── Data to process ──

(** ** The file system, the archive and the logger *)

Inductive node_kind := Regular | Symlink | Directory.

(** What the module can observe of a path below the tree root: its kind,
    the bytes read through it, the timestamps [os.stat] reports and whether
    [os.access(path, os.W_OK)] holds.  A path names one file: two spellings
    of one file are not modelled, nor are the time stamps the kernel sets
    on its own on a read or a write (every write of the module is followed
    by its own [os.utime]).

    The keys of the tree are the relative paths of the files, written with
    [/] and without empty, [.] or [..] components, one key per file.  A
    line of a list or of an index names the file with the key of the same
    text only when it is written in that way and passes no symbolic link
    to a directory ([own_name] below); hard links are not represented, and
    the node of a symbolic link carries what is read through the link.  A
    time stamp of the model is the one the file has when [os.utime] of the
    module set it last; what the kernel does to the access time on a read,
    to the modification time on a write or to a directory on a rename is
    not represented.  The statements below speak of paths, of bytes behind
    links and of time stamps only within these bounds. *)
Record node := {
  kind : node_kind;
  content : bytes;
  st_atime_ns : Z;
  st_mtime_ns : Z;
  writable : bool
}.

Inductive level := DEBUG | INFO | WARNING | ERROR.
(** [grades = Grader(keys).grade_all(scantrons)] after the loop: the state of
    the key list afterwards, and the grades or the exception. *)
Definition grade (st : Grader.class_state) (rows : list (list string))
  : Grader.class_state * result (list ScantronGrade.t) :=
  match separate rows [] [] with
  | Raise e => (st, Raise e)
  | Ok (keys, scantrons) =>
      match Grader.new st keys with
      | (st', Raise e) => (st', Raise e)
      | (st', Ok grader) => (st', Grader.grade_all st' grader scantrons)
      end
  end.

End Godel.

(** * Vocabulary of the properties *)

(** A digit that is no bubble index. *)
Definition bad_digit (c : ascii) : bool :=
  match Str.digit_value c with
  | Some d => negb ((1 <=? d) && (d <=? 5))
  | None => false
  end.

(** The bubble a one-character token stands for, when it stands for one. *)
Definition token_bubble (c : ascii) : option Bubble.t :=
  match Bubble.parse (Str.of_char c) with
  | Ok b => Some b
  | Raise _ => None
  end.

(** The tokens of a response text: the characters the substitution keeps. *)
Definition tokens (value : string) : list ascii :=
  filter (fun c => Response.kept c = true) (Str.chars value).

(** Strictly increasing letters. *)
Definition Bubble_lt (a b : Bubble.t) : Prop :=
  (nat_of_ascii (Bubble.value a) < nat_of_ascii (Bubble.value b))%nat.

(** Every value [RubricItem.grade] can return: the integers 0 and 1 and the
    quotients [k / n] for [1 <= k <= n <= 5]. *)
Definition grade_values : list Num.t :=
  Num.Int 0 :: Num.Int 1 ::
  flat_map
    (fun n => map (fun k => Num.Float (Str.float_of_Z k / Str.float_of_Z n))
                (seqZ 1 n))
    (seqZ 1 5).

(** On these values [<=] is a total preorder and [<] its strict part. *)
Definition grade_order_ok : bool :=
  forallb (fun a =>
    Num.leb a a &&
    forallb (fun b =>
      (Num.ltb a b || Num.leb b a) &&
      implb (Num.ltb a b) (Num.leb a b) &&
      forallb (fun c =>
        implb (Num.leb a b && Num.leb b c) (Num.leb a c)) grade_values)
      grade_values)
    grade_values.
(** * Variant picker: request keys, fragment cache, prefetch and resolution

    A shallow embedding of [assets/variant-picker.js] (class [VariantPicker]),
    of the preload queue and the debounce timer of [assets/product-card.js]
    (class [VariantImagePreloader]) and of the image filter of
    [assets/media-gallery.js] (class [MediaGallery]), with the properties
    the specification states about them.

    Conventions.
    - A JavaScript value of type [string | undefined] is an [option string];
      [truthy] is JavaScript truthiness on it, [template] is what a template
      literal prints for it.
    - The private [Map] [#htmlCache] is an association list in insertion
      order, which is the order a JavaScript [Map] iterates in.
    - A method that reads and writes the instance is a function in the monad
      [M] (state passing, with exceptions that keep the writes done before the
      [throw]).
    - What the browser does between two callbacks (an idle callback firing, a
      response arriving) is an [Event]; [step] runs the callback the event
      triggers.
    - [parseFromString], [JSON.parse] and [morph] come from outside the two
      files and are parameters. The hover handlers, which only rewrite the
      label next to the swatches, are left out. *)

From Stdlib Require Import String Ascii List Bool Arith Lia Permutation.
Import ListNotations.
Local Open Scope string_scope.
Local Open Scope list_scope.

(* ------------------------------------------------------------------ *)
(** ** JavaScript strings *)

Module Js.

───

- What you will do
Check each line above for the string "tokens" and return those that contain it.

- Answer box
(** The tokens of a response text: the characters the substitution keeps. *)
Definition tokens (value : string) : list ascii :=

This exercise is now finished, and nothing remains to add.